Against this backdrop, credit card debt remains high, increasing by $24 billion to $1.17 trillion in the third quarter of 2024, according to the Federal Reserve Bank of New York.

Subprime borrowers remain at risk

Subprime borrowers are not out of the woods yet, though, in the current economic climate. In June 2022, the U.S. inflation rate had increased to 9.1 percent, the highest rate since 1981. Inflation has cooled since and stood at 2.7 percent in November 2024, according to the U.S. Bureau of Labor Statistics.

“Many of the people we at GreenPath speak with are looking for ways to cope with inflation,” says Bossler. “The increased prices on everyday essentials from gas to groceries to utilities — and utilizing credit cards for these expenses — can lead to greater financial stress.
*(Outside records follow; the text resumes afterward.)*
Lemma io_bind_mret {A B} (a : A) (k : A → io B) : mret a ≫= k = k a.
Proof. unfold mbind, io_bind, mret, io_ret. simpl. apply io_eta. Qed.

Lemma forget_bind {A B} (p : io A) (q : io B) :
  forget p ≫= (λ _, q) = p ≫= (λ _, q).
Proof. unfold forget, mbind, io_bind. by destruct p as [o [a| |]]. Qed.

Lemma main_from_app (fuel : nat) (l1 l2 : list (list Piece)) :
  main_from fuel (l1 ++ l2) = main_from fuel l1 ≫= λ _, main_from fuel l2.
Proof.
  induction l1 as [|x l1 IH].
  - symmetry. apply (io_bind_mret tt).
  - simpl. by rewrite IH, io_bind_assoc.
Qed.

Lemma consume_seq (fuel : nat) (g1 g2 : gen (list Piece)) :
  consume fuel (gen_seq g1 g2) = consume fuel g1 ≫= λ _, consume fuel g2.
Proof.
  unfold consume, gen_seq. destruct g1 as [l1 [[]| |]]; cbn [fst snd].
  - rewrite main_from_app, !io_bind_assoc.
    destruct (main_from fuel l1) as [o [[]| |]]; [|done..].
    unfold mbind at 1 3, io_bind. cbn [fst snd]. by rewrite quiet_bind_Ok.
  - destruct (main_from fuel l1) as [o [[]| |]]; [|done..].
    unfold mbind, io_bind. cbn. by rewrite append_nil_r.
  - destruct (main_from fuel l1) as [o [[]| |]]; [|done..].
    unfold mbind, io_bind. cbn. by rewrite append_nil_r.
Qed.

Lemma consume_yield (fuel : nat) (layout : list Piece) (g : gen (list Piece)) :
  consume fuel (gen_seq ([layout], Ok tt) g) =
    forget (try_layout fuel layout) ≫= λ _, consume fuel g.
Proof.
  rewrite consume_seq, forget_bind.
  change (consume fuel ([layout], Ok tt))
    with ((try_layout fuel layout ≫= λ _, mret tt) ≫= λ _, quiet (Ok tt)).
  destruct (try_layout fuel layout) as [o [st| |]]; [|done..].
  destruct (consume fuel g) as [o2 r2].
  unfold mbind, io_bind, mret, io_ret, quiet. cbn [fst snd].
  by rewrite !append_nil_r.
Qed.

(** ** New objects *)

Lemma fresh_lookup (h : heap) : h !! fresh (dom h) = None.
Proof. apply not_elem_of_dom, is_fresh. Qed.

Lemma alloc_fresh (h : heap) (o : obj) :
  store.alloc o h = ("", <[fresh (dom h) := o]> h, Ok (fresh (dom h))).
Proof. done. Qed.

Lemma deque_ints (h : heap) (r : loc) (p : list Z) :
  h !! r = Some (PyInts p) →
  store.deque r h = ("", <[fresh (dom h) := PyDeque p]> h, Ok (fresh (dom h))).
Proof.
  intros H. unfold store.deque.
  by rewrite (run_bind_quiet _ _ _ _ (read_lookup h r _ H)).
Qed.

Lemma append_refs (h : heap) (l x : loc) (ls : list loc) :
  h !! l = Some (PyRefs ls) →
  store.append l x h = ("", <[l := PyRefs (ls ++ [x])]> h, Ok tt).
Proof.
  intros H. unfold store.append.
  by rewrite (run_bind_quiet _ _ _ _ (read_lookup h l _ H)).
Qed.

(** The loop of [init_state]: every piece of the layout is copied into a
    new deque. [hb] is the store before the state was made. *)
Lemma init_state_from_spec (hb : heap) (s : loc) (layout : list loc) (ps : list Piece) :
  Forall2 (λ r p, hb !! r = Some (PyInts p)) layout ps →
  ∀ (h : heap) (ds0 : list loc) (st0 : list Deque),
    hb ⊆ h → holds_state h s ds0 st0 →
    (∀ l, l ∈ s :: ds0 → hb !! l = None) →
    ∃ (h' : heap) (ds1 : list loc),
      store.init_state_from s layout h = ("", h', Ok tt) ∧
      hb ⊆ h' ∧
      holds_state h' s (ds0 ++ ds1) (st0 ++ ps) ∧
      (∀ l, l ∈ s :: ds0 ++ ds1 → hb !! l = None).
Proof.
  induction 1 as [|r p layout ps Hr _ IH]; intros h ds0 st0 Hsub Hst Hnew.
  - exists h, []. rewrite !app_nil_r. by split_and!.
  - pose proof Hst as (Hs & Hnd & Hall).
    set (d := fresh (dom h)).
    pose proof (fresh_lookup h) as Hd. fold d in Hd.
    assert (d ≠ s) as Hds by (intros Heq; rewrite Heq in Hd; congruence).
    assert (d ∉ ds0) as Hdds.
    { intros Hin. apply list_elem_of_lookup_1 in Hin as [j Hj].
      destruct (Forall2_lookup_l _ _ _ _ _ Hall Hj) as (xs & Hxs0 & Hxs).
      congruence. }
    set (h1 := <[d := PyDeque p]> h).
    set (h2 := <[s := PyRefs (ds0 ++ [d])]> h1).
    assert (hb !! d = None) as Hbd.
    { destruct (hb !! d) as [o|] eqn:Ho; [|done].
      pose proof (lookup_weaken _ _ _ _ Ho Hsub). congruence. }
    assert (hb !! s = None) as Hbs by (apply Hnew; by left).
    assert (hb ⊆ h2) as Hsub2.
    { unfold h2, h1. by do 2 (apply insert_subseteq_r; [done|]). }
    assert (holds_state h2 s (ds0 ++ [d]) (st0 ++ [p])) as Hst2.
    { apply NoDup_cons in Hnd as [Hsds Hnd]. split_and!.
      - unfold h2. by rewrite lookup_insert_eq.
      - apply NoDup_cons. split.
        + rewrite elem_of_app, list_elem_of_singleton.
          intros [?|?]; [done|congruence].
        + apply NoDup_app. split_and!; [done| |apply NoDup_singleton].
          intros x Hx ->%list_elem_of_singleton. done.
      - apply Forall2_app.
        + eapply Forall2_impl; [done|]. intros d0 xs Hd0. simpl in Hd0.
          unfold h2, h1. rewrite !lookup_insert_ne; [done|congruence..].
        + constructor; [|done]. unfold h2, h1.
          by rewrite lookup_insert_ne, lookup_insert_eq. }
    destruct (IH h2 (ds0 ++ [d]) (st0 ++ [p]) Hsub2 Hst2) as (h' & ds1 & Hrun & ? & ? & Hnew').
    { intros l Hl. rewrite app_comm_cons, elem_of_app, list_elem_of_singleton in Hl.
      destruct Hl as [Hl| ->]; [by apply Hnew|done]. }
    exists h', (d :: ds1).
    rewrite <-!app_assoc in *. simpl in *. split_and!; [|done..].
    simpl store.init_state_from.
    rewrite (run_bind_silent _ _ _ _ d
               (deque_ints h r p (lookup_weaken _ _ _ _ Hr Hsub))).
    assert (h1 !! s = Some (PyRefs ds0)) as Hs1.
    { unfold h1. by rewrite lookup_insert_ne. }
    by rewrite (run_bind_silent _ _ _ _ tt (append_refs h1 s d ds0 Hs1)).
Qed.

Lemma holds_layout_weaken (h h' : heap) (l : loc) (ps : list Piece) :
  holds_layout h l ps → h ⊆ h' → holds_layout h' l ps.
Proof.
  intros (ls & Hl & Hall) Hsub. exists ls. split.
  - by eapply lookup_weaken.
  - eapply Forall2_impl; [done|]. intros r p Hr.
    apply (lookup_weaken h h' r _ Hr Hsub).
Qed.

(** [init_state] makes the state out of new objects only: the list and
    the seven deques are at locations that held nothing before. *)
Lemma init_state_store (h : heap) (l : loc) (layout : list Piece) :
  holds_layout h l layout →
  ∃ (h' : heap) (s : loc) (ds : list loc),
    store.init_state l h = ("", h', Ok s) ∧
    h ⊆ h' ∧
    holds_state h' s ds (init_state layout) ∧
    (∀ x, x ∈ s :: ds → h !! x = None).
Proof.
  intros (ls & Hl & Hall).
  set (s := fresh (dom h)).
  pose proof (fresh_lookup h) as Hs. fold s in Hs.
  set (h1 := <[s := PyRefs []]> h).
  assert (h ⊆ h1) as Hsub by (by apply insert_subseteq).
  destruct (init_state_from_spec h s ls layout Hall h1 [] []) as (h' & ds & Hrun & ? & ? & ?).
  - done.
  - split_and!; [by apply lookup_insert_eq|apply NoDup_singleton|done].
  - by intros x ->%list_elem_of_singleton.
  - exists h', s, ds. unfold init_state. rewrite list_fmap_id.
    split_and!; [|done..].
    unfold store.init_state.
    rewrite (run_bind_silent _ _ _ _ s (alloc_fresh h (PyRefs []))). fold s h1.
    rewrite (run_bind_quiet _ _ _ ls (items_lookup h1 l ls (lookup_weaken _ _ _ _ Hl Hsub))).
    by rewrite (run_bind_silent _ _ _ _ tt Hrun).
Qed.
We’ve seen a heavy need for budgeting and support services. Many of our clients are still facing reduced income and job loss.”

GreenPath has noticed troubling trends among subprime consumers and other borrowers, such as:

How subprime borrowers can avoid danger

Unfortunately, options for subprime consumers to turn things around are limited, according to Bossler. While someone with a higher credit score might be able to take out a low-interest debt consolidation loan, a balance transfer credit card or a 0 percent intro APR card, these solutions may be out of reach for subprime borrowers.

Even if those options are off the table for now, subprime borrowers can take these steps to stay out of — or get out of — a financial jam with credit card debt:

  • Pay at least the minimum due each month. “The longer you carry a balance, the more you pay in interest,” McClary says. Use Bankrate’s minimum payment calculator to see how long the minimum might take you to pay off your balance.
  • Pay your bills on time. Payment history represents 35 percent of your FICO score, making it the most important scoring factor.
  • Use less than 30 percent of your available credit. The amount of debt you owe compared to your total credit available makes up 30 percent of your FICO score.
  • Reduce your credit card debt. Carrying a lot of debt, or carrying balances on credit cards for a long time, can weigh down your credit score. Work to lower what you owe through strategies like debt consolidation or a balance transfer card.
  • Regularly review your credit reports and credit scores. The three main credit bureaus allow you to purchase your credit score. You can also request your credit reports for free.
  • Let your issuer know. If you think you might miss a payment, contact your card issuer to ask about the possibility of changing your due date or making other payment arrangements.
  • Reach out for help. A nonprofit credit counseling agency may be able to help you tackle your credit card debt.